Given records: Begin
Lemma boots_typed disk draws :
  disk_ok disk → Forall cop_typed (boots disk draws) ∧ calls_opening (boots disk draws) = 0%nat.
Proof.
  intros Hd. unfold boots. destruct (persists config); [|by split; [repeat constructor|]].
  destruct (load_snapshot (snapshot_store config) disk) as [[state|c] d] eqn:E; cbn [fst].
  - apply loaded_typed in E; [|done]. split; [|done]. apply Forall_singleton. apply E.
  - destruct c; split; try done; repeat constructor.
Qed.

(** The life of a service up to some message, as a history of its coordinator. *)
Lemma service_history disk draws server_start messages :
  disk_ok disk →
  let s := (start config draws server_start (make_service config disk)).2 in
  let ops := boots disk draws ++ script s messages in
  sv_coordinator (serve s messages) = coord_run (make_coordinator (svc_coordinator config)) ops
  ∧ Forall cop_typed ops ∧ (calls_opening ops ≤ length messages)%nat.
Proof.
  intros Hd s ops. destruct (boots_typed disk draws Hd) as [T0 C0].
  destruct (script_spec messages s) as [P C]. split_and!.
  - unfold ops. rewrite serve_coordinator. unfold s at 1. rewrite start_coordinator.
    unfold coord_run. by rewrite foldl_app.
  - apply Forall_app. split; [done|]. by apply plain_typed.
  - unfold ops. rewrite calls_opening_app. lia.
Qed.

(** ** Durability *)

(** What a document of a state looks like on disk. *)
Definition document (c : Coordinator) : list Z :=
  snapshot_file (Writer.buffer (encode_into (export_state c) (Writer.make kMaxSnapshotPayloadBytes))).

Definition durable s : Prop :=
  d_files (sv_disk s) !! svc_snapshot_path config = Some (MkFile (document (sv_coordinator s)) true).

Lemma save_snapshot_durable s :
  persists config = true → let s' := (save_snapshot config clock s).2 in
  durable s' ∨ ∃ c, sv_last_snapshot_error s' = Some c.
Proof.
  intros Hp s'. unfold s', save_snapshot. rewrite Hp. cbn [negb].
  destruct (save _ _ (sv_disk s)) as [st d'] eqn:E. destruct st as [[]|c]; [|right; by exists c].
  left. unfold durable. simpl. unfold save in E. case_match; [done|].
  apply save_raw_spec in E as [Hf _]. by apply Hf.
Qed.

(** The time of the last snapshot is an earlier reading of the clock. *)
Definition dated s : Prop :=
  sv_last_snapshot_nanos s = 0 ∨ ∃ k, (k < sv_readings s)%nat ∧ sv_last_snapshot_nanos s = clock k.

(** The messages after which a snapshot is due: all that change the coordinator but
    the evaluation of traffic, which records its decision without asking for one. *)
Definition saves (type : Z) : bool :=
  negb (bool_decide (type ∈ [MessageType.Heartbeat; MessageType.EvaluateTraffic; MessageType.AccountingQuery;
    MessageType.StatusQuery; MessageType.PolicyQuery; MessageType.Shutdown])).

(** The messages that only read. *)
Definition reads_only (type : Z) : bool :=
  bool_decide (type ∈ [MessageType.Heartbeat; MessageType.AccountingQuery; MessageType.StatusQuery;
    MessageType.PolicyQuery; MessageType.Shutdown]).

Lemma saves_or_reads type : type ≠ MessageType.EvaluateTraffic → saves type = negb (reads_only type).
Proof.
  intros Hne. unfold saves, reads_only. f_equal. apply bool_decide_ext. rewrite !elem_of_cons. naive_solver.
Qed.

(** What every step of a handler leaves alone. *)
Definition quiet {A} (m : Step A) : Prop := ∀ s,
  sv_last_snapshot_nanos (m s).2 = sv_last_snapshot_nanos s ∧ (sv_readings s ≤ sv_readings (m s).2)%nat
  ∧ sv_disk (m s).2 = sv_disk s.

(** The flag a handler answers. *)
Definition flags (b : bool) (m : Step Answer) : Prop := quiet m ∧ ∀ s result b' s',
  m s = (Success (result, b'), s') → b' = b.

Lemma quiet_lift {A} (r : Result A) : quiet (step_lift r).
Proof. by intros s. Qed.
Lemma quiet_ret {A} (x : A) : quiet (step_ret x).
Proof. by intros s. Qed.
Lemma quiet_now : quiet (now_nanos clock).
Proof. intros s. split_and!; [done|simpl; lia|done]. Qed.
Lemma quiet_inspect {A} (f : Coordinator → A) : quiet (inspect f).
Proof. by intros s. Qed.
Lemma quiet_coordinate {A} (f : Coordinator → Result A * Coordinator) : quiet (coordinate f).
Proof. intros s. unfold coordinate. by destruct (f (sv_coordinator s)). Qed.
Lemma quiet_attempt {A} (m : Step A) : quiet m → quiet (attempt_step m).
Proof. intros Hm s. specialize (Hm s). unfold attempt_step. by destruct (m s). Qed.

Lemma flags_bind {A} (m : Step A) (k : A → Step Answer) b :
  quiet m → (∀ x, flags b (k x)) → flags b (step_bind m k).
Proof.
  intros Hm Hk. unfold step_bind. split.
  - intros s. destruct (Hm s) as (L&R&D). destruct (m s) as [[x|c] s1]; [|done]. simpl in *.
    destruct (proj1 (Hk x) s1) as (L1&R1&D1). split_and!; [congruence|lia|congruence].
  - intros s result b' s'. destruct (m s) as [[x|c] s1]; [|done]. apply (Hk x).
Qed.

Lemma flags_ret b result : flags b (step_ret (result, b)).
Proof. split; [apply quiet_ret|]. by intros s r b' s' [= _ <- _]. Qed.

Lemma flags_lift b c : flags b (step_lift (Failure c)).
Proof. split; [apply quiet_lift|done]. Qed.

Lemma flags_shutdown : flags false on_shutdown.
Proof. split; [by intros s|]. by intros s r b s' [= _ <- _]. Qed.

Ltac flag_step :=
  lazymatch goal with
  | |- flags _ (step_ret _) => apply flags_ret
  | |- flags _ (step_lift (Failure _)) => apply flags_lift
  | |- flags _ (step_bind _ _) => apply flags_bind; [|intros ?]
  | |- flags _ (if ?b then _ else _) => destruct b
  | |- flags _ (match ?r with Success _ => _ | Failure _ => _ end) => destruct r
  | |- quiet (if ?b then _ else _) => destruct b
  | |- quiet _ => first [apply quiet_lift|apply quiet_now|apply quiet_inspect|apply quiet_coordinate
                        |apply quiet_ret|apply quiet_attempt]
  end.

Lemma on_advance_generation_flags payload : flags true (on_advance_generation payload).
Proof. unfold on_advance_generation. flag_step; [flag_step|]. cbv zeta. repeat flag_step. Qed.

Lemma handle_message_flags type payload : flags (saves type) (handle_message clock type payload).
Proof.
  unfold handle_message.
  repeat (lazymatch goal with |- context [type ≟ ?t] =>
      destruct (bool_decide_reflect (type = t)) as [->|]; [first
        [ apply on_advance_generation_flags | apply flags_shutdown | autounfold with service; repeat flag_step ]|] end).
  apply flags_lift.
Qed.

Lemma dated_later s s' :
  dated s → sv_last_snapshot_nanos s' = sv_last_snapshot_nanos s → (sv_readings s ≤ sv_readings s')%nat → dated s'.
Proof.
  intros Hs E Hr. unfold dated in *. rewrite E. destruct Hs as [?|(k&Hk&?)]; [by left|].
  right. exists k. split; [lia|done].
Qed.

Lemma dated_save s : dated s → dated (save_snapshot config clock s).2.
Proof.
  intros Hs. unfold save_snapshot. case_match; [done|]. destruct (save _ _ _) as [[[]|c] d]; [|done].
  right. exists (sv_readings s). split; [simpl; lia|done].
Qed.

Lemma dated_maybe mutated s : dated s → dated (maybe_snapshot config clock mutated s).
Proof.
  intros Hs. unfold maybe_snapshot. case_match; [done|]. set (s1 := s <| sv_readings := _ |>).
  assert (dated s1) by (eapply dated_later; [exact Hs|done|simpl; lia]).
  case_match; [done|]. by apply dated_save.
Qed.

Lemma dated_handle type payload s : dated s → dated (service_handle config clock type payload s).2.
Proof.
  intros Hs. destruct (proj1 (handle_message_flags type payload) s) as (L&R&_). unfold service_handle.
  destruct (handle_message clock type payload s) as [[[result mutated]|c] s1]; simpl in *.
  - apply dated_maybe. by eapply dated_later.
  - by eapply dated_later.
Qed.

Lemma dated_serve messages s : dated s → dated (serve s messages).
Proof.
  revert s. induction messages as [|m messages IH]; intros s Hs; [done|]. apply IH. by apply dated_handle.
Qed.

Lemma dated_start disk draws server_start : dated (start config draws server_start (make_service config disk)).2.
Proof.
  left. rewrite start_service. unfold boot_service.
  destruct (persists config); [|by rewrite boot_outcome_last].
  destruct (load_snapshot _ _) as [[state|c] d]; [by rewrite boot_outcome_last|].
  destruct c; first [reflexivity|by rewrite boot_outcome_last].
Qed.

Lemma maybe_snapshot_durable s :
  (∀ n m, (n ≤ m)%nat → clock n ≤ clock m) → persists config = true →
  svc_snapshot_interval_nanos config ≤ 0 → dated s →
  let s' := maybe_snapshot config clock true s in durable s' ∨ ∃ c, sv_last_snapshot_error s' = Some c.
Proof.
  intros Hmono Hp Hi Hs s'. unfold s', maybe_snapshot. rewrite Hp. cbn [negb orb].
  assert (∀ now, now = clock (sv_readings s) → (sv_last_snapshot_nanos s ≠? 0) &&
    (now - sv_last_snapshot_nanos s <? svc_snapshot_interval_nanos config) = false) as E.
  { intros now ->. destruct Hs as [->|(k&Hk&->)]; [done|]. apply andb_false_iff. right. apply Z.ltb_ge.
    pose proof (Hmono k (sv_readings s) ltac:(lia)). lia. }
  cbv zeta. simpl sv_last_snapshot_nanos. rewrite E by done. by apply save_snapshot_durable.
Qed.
Given records: End
Given records: Begin
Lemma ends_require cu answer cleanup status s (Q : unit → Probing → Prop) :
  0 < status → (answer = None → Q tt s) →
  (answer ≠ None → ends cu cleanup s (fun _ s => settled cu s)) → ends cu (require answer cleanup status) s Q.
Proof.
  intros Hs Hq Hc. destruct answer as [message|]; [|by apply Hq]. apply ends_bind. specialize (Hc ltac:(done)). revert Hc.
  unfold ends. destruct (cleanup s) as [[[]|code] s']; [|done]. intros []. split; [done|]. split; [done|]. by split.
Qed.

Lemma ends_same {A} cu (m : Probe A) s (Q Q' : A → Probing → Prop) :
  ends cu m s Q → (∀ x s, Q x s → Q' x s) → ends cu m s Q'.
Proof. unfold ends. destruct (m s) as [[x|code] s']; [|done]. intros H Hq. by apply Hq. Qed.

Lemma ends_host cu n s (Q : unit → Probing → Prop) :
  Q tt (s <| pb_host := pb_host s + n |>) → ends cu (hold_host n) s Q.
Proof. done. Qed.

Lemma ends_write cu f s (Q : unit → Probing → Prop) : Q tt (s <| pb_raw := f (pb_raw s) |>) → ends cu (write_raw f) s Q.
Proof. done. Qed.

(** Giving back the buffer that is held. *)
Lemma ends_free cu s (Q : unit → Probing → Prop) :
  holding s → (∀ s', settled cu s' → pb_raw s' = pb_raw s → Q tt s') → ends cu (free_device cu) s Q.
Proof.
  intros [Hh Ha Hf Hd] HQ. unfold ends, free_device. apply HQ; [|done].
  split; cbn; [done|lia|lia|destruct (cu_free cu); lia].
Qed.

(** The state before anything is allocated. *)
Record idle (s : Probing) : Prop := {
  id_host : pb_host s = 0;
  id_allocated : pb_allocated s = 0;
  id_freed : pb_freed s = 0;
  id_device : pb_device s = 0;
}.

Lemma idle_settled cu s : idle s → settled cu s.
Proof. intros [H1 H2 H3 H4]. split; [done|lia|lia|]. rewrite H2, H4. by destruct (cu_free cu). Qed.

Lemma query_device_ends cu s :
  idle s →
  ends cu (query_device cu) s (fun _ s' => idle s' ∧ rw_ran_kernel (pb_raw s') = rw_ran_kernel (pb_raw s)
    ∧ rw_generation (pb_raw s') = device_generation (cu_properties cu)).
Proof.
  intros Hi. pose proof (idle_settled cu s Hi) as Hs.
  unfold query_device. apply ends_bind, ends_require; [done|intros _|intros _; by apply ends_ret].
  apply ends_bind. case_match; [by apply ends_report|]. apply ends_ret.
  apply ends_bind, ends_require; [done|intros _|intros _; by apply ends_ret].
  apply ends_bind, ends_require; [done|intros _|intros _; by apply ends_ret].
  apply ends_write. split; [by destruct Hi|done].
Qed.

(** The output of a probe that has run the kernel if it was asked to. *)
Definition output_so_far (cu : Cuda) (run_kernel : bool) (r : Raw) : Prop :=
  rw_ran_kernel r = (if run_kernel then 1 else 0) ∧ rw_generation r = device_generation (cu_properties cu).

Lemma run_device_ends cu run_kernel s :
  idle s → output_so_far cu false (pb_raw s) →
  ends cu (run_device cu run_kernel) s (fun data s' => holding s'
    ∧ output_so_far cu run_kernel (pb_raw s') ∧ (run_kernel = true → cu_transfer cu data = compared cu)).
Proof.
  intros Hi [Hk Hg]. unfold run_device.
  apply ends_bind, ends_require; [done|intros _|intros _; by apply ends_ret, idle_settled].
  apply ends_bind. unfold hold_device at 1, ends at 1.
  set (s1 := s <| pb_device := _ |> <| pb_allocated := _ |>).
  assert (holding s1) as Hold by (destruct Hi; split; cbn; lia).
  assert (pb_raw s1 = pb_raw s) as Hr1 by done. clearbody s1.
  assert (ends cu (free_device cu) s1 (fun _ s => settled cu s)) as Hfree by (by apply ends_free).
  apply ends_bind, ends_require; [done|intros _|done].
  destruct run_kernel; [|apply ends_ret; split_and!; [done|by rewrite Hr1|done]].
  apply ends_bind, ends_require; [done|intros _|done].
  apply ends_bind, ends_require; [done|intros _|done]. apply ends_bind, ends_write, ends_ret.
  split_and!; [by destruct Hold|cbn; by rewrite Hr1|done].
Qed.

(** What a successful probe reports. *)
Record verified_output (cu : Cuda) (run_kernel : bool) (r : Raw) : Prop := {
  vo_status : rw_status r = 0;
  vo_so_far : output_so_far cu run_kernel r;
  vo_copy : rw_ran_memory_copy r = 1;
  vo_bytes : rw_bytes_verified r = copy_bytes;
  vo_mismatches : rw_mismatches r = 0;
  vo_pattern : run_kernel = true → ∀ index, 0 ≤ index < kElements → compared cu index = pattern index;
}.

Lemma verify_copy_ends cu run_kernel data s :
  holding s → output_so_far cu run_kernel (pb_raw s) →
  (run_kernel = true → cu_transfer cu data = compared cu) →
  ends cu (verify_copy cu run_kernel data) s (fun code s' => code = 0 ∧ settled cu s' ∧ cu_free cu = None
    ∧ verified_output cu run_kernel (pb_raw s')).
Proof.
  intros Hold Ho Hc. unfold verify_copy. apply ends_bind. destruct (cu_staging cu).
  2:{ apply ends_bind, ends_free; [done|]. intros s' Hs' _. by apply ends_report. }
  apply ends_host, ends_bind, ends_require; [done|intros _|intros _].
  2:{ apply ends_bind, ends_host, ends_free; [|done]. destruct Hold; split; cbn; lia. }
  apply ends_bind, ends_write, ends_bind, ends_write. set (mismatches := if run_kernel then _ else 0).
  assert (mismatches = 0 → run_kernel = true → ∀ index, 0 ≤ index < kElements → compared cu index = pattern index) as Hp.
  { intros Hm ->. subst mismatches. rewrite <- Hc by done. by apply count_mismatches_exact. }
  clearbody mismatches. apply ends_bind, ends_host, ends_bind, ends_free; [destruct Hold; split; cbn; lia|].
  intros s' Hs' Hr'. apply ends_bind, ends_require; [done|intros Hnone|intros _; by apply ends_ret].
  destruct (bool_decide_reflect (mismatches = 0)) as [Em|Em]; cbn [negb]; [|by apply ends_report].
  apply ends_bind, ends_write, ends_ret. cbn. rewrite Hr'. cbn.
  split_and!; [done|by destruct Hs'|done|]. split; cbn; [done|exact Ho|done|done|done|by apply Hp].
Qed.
Given records: End
Given records: Begin
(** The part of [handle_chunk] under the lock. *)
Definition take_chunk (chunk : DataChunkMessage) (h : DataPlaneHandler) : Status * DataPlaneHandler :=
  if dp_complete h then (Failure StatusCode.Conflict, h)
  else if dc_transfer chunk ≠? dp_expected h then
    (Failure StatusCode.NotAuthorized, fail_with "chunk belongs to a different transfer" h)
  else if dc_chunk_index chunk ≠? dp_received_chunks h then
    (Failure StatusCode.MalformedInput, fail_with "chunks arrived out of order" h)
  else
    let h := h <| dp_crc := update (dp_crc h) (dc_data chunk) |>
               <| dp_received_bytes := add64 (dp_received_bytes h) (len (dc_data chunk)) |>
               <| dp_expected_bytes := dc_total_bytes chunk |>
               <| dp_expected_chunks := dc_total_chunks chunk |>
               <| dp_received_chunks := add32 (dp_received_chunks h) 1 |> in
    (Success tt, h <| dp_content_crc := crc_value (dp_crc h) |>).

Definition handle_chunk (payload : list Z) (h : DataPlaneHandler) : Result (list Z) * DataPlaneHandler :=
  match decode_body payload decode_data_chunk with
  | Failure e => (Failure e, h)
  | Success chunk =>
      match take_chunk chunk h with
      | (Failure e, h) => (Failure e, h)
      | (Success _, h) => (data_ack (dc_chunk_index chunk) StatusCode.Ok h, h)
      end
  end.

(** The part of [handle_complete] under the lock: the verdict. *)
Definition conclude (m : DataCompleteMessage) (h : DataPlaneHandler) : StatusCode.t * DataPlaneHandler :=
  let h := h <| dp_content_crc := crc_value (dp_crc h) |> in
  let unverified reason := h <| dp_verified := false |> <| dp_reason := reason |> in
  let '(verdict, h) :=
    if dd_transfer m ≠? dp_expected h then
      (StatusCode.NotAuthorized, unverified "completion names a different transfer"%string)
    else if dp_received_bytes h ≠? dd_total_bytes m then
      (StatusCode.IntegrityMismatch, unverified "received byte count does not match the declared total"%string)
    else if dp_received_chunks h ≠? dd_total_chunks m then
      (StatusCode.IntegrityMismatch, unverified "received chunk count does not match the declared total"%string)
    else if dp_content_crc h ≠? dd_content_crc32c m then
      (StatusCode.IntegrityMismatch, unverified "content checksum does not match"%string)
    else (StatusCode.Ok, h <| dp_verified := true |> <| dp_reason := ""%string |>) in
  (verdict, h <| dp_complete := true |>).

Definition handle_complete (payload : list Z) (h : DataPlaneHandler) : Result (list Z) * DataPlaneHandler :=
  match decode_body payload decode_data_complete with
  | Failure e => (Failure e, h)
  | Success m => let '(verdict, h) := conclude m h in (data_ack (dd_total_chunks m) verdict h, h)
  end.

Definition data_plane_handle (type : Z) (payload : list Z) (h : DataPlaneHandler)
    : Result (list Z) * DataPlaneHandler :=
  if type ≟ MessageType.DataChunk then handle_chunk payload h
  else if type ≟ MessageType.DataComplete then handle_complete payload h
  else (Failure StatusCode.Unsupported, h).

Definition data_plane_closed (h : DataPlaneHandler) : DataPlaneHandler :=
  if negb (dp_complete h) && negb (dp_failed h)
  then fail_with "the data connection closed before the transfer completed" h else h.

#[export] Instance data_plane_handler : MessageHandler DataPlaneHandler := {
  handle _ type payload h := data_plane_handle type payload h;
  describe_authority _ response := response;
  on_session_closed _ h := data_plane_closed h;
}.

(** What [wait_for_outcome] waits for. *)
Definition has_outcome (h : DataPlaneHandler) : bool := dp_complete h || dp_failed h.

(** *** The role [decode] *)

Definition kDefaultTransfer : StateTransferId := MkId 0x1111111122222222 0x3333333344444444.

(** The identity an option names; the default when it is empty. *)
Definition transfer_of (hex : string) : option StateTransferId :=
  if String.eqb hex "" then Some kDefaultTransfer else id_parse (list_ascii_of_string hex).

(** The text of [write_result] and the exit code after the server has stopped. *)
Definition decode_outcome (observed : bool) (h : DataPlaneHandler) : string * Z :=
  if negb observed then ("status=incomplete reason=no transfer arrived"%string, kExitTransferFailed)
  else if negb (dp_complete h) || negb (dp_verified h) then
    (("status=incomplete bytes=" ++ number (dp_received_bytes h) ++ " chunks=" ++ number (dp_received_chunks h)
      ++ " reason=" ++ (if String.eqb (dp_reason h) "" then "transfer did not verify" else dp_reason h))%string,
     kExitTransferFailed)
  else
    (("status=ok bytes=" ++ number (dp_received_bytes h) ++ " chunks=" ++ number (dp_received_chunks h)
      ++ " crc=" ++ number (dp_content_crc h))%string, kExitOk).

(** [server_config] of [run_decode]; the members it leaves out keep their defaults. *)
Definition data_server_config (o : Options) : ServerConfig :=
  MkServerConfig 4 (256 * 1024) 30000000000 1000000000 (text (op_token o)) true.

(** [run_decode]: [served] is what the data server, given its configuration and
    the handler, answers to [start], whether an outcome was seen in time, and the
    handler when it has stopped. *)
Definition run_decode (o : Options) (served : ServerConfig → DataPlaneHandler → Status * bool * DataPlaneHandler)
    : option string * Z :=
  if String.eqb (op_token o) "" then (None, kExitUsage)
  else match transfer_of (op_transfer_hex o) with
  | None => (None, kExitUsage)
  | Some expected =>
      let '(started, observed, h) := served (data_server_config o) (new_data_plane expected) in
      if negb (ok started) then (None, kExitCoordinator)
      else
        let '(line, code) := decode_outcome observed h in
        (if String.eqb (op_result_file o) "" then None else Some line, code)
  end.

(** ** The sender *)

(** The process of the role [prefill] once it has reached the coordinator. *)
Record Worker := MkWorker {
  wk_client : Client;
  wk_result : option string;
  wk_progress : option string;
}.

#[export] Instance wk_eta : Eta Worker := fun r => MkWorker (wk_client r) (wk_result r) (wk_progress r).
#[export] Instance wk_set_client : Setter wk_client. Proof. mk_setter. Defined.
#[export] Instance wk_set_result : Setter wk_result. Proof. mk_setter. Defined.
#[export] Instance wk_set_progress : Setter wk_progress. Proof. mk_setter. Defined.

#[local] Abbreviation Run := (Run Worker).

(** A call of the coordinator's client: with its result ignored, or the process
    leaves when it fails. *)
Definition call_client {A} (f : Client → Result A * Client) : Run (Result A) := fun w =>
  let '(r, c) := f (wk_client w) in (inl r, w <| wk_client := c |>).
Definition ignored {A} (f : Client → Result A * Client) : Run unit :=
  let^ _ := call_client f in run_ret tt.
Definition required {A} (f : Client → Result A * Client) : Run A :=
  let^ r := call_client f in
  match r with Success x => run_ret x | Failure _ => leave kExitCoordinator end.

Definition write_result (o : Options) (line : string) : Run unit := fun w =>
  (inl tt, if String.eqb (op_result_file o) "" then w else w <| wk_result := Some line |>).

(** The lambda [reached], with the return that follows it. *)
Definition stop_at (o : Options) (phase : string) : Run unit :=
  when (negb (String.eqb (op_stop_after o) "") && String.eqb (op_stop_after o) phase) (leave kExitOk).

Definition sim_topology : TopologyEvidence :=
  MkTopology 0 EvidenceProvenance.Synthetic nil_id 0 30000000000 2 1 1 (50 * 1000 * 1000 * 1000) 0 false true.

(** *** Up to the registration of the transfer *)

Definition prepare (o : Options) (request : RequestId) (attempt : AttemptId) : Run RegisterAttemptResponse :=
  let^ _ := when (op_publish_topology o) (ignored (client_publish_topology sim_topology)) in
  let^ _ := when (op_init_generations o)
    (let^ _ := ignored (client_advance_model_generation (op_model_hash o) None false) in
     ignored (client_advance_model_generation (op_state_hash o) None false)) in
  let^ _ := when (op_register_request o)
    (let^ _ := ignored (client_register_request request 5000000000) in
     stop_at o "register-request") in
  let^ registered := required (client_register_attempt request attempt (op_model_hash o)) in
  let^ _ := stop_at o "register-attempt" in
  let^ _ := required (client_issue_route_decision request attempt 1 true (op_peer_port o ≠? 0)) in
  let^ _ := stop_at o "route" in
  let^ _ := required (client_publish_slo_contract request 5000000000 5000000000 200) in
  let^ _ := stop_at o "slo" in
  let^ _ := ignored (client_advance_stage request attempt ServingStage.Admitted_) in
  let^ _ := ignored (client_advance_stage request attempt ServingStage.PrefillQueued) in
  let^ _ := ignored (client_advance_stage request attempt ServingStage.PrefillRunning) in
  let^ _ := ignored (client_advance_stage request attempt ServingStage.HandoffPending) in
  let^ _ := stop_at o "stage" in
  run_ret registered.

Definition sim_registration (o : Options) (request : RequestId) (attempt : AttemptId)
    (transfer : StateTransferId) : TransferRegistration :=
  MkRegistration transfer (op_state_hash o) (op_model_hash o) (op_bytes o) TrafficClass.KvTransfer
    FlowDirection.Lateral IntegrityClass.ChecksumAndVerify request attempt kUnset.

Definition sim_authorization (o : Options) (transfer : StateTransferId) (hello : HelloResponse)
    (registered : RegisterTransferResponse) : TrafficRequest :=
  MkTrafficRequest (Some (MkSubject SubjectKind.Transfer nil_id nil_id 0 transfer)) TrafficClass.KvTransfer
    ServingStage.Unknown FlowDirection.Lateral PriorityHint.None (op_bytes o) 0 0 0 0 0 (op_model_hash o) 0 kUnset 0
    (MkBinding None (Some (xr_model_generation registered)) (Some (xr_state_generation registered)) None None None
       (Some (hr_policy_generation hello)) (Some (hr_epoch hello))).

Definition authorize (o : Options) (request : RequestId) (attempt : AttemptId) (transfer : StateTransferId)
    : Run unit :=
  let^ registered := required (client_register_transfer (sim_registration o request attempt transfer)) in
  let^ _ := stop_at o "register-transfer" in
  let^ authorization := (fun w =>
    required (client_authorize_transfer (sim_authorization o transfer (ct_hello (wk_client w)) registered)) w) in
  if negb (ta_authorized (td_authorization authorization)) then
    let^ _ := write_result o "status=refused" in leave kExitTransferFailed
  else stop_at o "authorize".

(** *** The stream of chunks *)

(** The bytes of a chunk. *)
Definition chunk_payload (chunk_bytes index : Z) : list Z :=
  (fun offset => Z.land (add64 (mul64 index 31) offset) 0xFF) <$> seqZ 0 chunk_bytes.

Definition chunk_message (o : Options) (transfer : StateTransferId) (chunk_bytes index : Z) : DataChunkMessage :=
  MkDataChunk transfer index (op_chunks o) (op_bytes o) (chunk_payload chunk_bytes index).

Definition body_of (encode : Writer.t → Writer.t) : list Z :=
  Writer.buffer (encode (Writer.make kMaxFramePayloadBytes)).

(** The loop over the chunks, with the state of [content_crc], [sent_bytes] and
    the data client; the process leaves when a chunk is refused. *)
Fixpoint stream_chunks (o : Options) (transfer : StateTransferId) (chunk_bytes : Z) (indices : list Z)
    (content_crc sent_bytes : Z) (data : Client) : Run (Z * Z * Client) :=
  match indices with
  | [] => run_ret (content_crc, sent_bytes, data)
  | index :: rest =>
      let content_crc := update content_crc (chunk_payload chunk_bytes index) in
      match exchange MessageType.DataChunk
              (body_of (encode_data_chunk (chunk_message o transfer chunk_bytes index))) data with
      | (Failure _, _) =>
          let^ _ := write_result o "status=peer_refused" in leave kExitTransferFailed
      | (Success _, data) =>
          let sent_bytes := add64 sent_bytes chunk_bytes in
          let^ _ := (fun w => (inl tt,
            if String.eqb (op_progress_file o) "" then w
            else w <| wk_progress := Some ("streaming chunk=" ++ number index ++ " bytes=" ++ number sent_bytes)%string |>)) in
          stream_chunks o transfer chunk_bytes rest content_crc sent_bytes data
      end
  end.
Given records: End
## Exercise requirements
Restate word for word only the lines above from the line containing "let^ registered := required (client_register_attempt" to the line containing "attempt ServingStage.PrefillRunning) in", both of them included.

## Exercise result
  let^ registered := required (client_register_attempt request attempt (op_model_hash o)) in
  let^ _ := stop_at o "register-attempt" in
  let^ _ := required (client_issue_route_decision request attempt 1 true (op_peer_port o ≠? 0)) in
  let^ _ := stop_at o "route" in
  let^ _ := required (client_publish_slo_contract request 5000000000 5000000000 200) in
  let^ _ := stop_at o "slo" in
  let^ _ := ignored (client_advance_stage request attempt ServingStage.Admitted_) in
  let^ _ := ignored (client_advance_stage request attempt ServingStage.PrefillQueued) in
  let^ _ := ignored (client_advance_stage request attempt ServingStage.PrefillRunning) in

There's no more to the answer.